This is often a stressful and tense moment for everyone involved. Don’t rush, and follow your process. If you’re currently in a public space or context, move the conversation to a private one.

Never contradict what the person making the report says to you, even if it doesn’t make sense at the time or you have different opinions about the people involved. Ask clarifing questions if needed to help you better understand the situation. Offer the person a quiet place to recover afterward, if the report is made in person.

Download our example form to modify and use.

Information to collect

Taking reports and being aware of privacy

It’s important to maintain the privacy of the reporter and all others involved during this process, so move the reporting to a private communication method or space as quickly as possible. Decide whether you’ll take reports via email, phone calls, other message systems, or in person. There are a number of tools that will let you set up a phone number and voicemail box all responders can access, and some also do SMS. For online reporting you should have a shared incoming email address like safety@example.org. You could also connect this with a web form.

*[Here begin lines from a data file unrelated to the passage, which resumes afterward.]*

(* ===== verification/Odometer.v ===== *)
(** * Total mileage ([app_uart_cmd_update_total_mileage])

    Distance is integrated from the speed samples of the status frames, kept
    as kilometres, metres and a remainder in 1/36 m, and written to the
    EEPROM at every new kilometre. *)

From S2P Require Import Prelude Eeprom Storage StorageSpec UartText.

(** The statics of [app_uart_cmd_update_total_mileage]. *)
Record odometer := mk_odometer {
  has_last_sample : bool; storage_loaded : bool; last_timestamp : Z;
  total_km : Z; total_rem_m : Z; meter_num_acc : Z; last_saved_odo_km : Z
}.

#[export] Instance eta_odometer : Eta odometer := fun o =>
  mk_odometer (has_last_sample o) (storage_loaded o) (last_timestamp o)
    (total_km o) (total_rem_m o) (meter_num_acc o) (last_saved_odo_km o).

Definition odometer_zero : odometer := mk_odometer false false 0 0 0 0 0.

(** ** Operations *)

Section Ops.
Context {D : Type} `{I2cBus D}.

(** [if (storage_loaded == RT_FALSE)]: the block before the sample is used. *)
Definition load_odometer (o : odometer) (st : storage D) : odometer * storage D * list lcd_call :=
  if storage_loaded o then (o, st, [])
  else
    let '(ok, m, st) := svc_storage_load_mileage (Some (mk_mileage 0 0 0)) st in
    let o :=
      match ok, m with
      | true, Some m =>
          o <| total_km := odo_km m |> <| total_rem_m := odo_rem_m m |> <| last_saved_odo_km := odo_km m |>
      | _, _ => o <| total_km := 0 |> <| total_rem_m := 0 |> <| last_saved_odo_km := 0 |>
      end in
    let o := o <| storage_loaded := true |> in
    (o, st, [svc_lcd_update_total_mileage (total_km o) (total_rem_m o)]).

(** The accumulation: [speed * delta] units of 1/36 m. *)
Definition accumulate (speed_kmh_x10 delta_sec : Z) (o : odometer) : odometer :=
  let o := o <| meter_num_acc := u32 (meter_num_acc o + u32 (speed_kmh_x10 * delta_sec)) |> in
  let add_m := meter_num_acc o / 36 in
  let o := o <| meter_num_acc := meter_num_acc o mod 36 |> in
  let total_m := u32 (total_rem_m o + add_m) in
  let o := o <| total_km := u32 (total_km o + total_m / 1000) |> in
  o <| total_rem_m := u16 (total_m mod 1000) |>.

(** The write at a new kilometre. *)
Definition save_odometer (o : odometer) (st : storage D) : odometer * storage D :=
  if 1 <=? u32 (total_km o - last_saved_odo_km o) then
    let '(ok, st) := svc_storage_save_mileage (Some (mk_mileage (total_km o) (total_rem_m o) 0)) st in
    (if ok then o <| last_saved_odo_km := total_km o |> else o, st)
  else (o, st).
(* ===== verification/UartCmd.v ===== *)
(** * The serial command task ([app_usart_cmd.c])

    Initialisation, the poll loop that dispatches received frames, and the
    transmissions, over the state of the module and the EEPROM service. *)

From S2P Require Import Prelude Platform AppTypes Eeprom Storage StorageSpec UartRing UartCrc UartText UartFrame Odometer SocStatus McuStatus.

(** A transmit callback: the writes it makes to the device. *)
Definition tx_fn := list Z -> Z -> list (list Z).

Record uart_cmd (D : Type) := mk_uart_cmd {
  g_uart_cmd_rx_ring : app_uart_cmd_ring_t;
  g_uart_cmd_last_frame : app_uart_cmd_frame_t;
  g_uart_cmd_tx_cb : pointer tx_fn;
  g_uart_cmd_dev : bool;
  g_text : text_state;
  g_mcu_config_cache : app_mcu_config_status_t;
  g_parser : parser;
  g_odometer : odometer;
  g_storage : storage D
}.
Arguments mk_uart_cmd {D}. Arguments g_uart_cmd_rx_ring {D}. Arguments g_uart_cmd_last_frame {D}.
Arguments g_uart_cmd_tx_cb {D}. Arguments g_uart_cmd_dev {D}. Arguments g_text {D}. Arguments g_mcu_config_cache {D}.
Arguments g_parser {D}. Arguments g_odometer {D}. Arguments g_storage {D}.

#[export] Instance eta_uart_cmd D : Eta (uart_cmd D) := fun u =>
  mk_uart_cmd (g_uart_cmd_rx_ring u) (g_uart_cmd_last_frame u) (g_uart_cmd_tx_cb u) (g_uart_cmd_dev u) (g_text u)
    (g_mcu_config_cache u) (g_parser u) (g_odometer u) (g_storage u).

(** ** Transmission *)

(** [found] tells whether [g_uart_cmd_dev] is set when it runs. *)
Definition app_uart_cmd_uart_tx (found : bool) : tx_fn := fun data len =>
  if negb found || (len =? 0) then [] else [take (Z.to_nat len) data].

Agree with your fellow reporters and response team on what kinds of records you’ll keep and how they’ll be stored. You may need to consider trade-offs between privacy, security, and accountability, as well as any legal implications for the information you gather.

Factors that may affect your handling of these records:

Follow up and response

Make sure to let people know how soon they’ll have a response from you, and what the time frame is for your actions. Posting an outline of your reporting process with your code of conduct is helpful. Learn how to create a incident response plan to determine your next actions.

Example situations

Group A leads a large open source project that also throws an annual conference. They have a contact email address that forwards a copy to everyone in their response team, and a phone number for the conference that allows voicemail and SMS. Forwarding of calls and messages from the phone number is rotated to whoever is currently on call — there’s someone available both during the daytime conference schedule and for evening events. Their reporting policies are linked on the website for both the conference and the project as a whole.

When they receive a report of an incident, all notes are placed in a Dropbox folder that individual responders are added and removed from as needed. Detailed reports are only kept until the situation is resolved, except in cases where there’s a permanent restriction or an ongoing legal reason. The remaining notes are only short summaries to help the organizers from each conference year spot repeat problems.

Group B is one person, the host of a monthly user group meeting, plus a second responder from another user group (they’ve agreed to team up so that each one has a backup). They’ve decided to each have their own reporting email address for their group so that it’s straightforward for participants. The organizers did not set up a phone number or other contact system, because one of them is always present and easy to identify at the event and they anticipate receiving most information in person. For similar reasons, they’re only keeping their notes on paper and shred them after they feel an incident has been handled appropriately.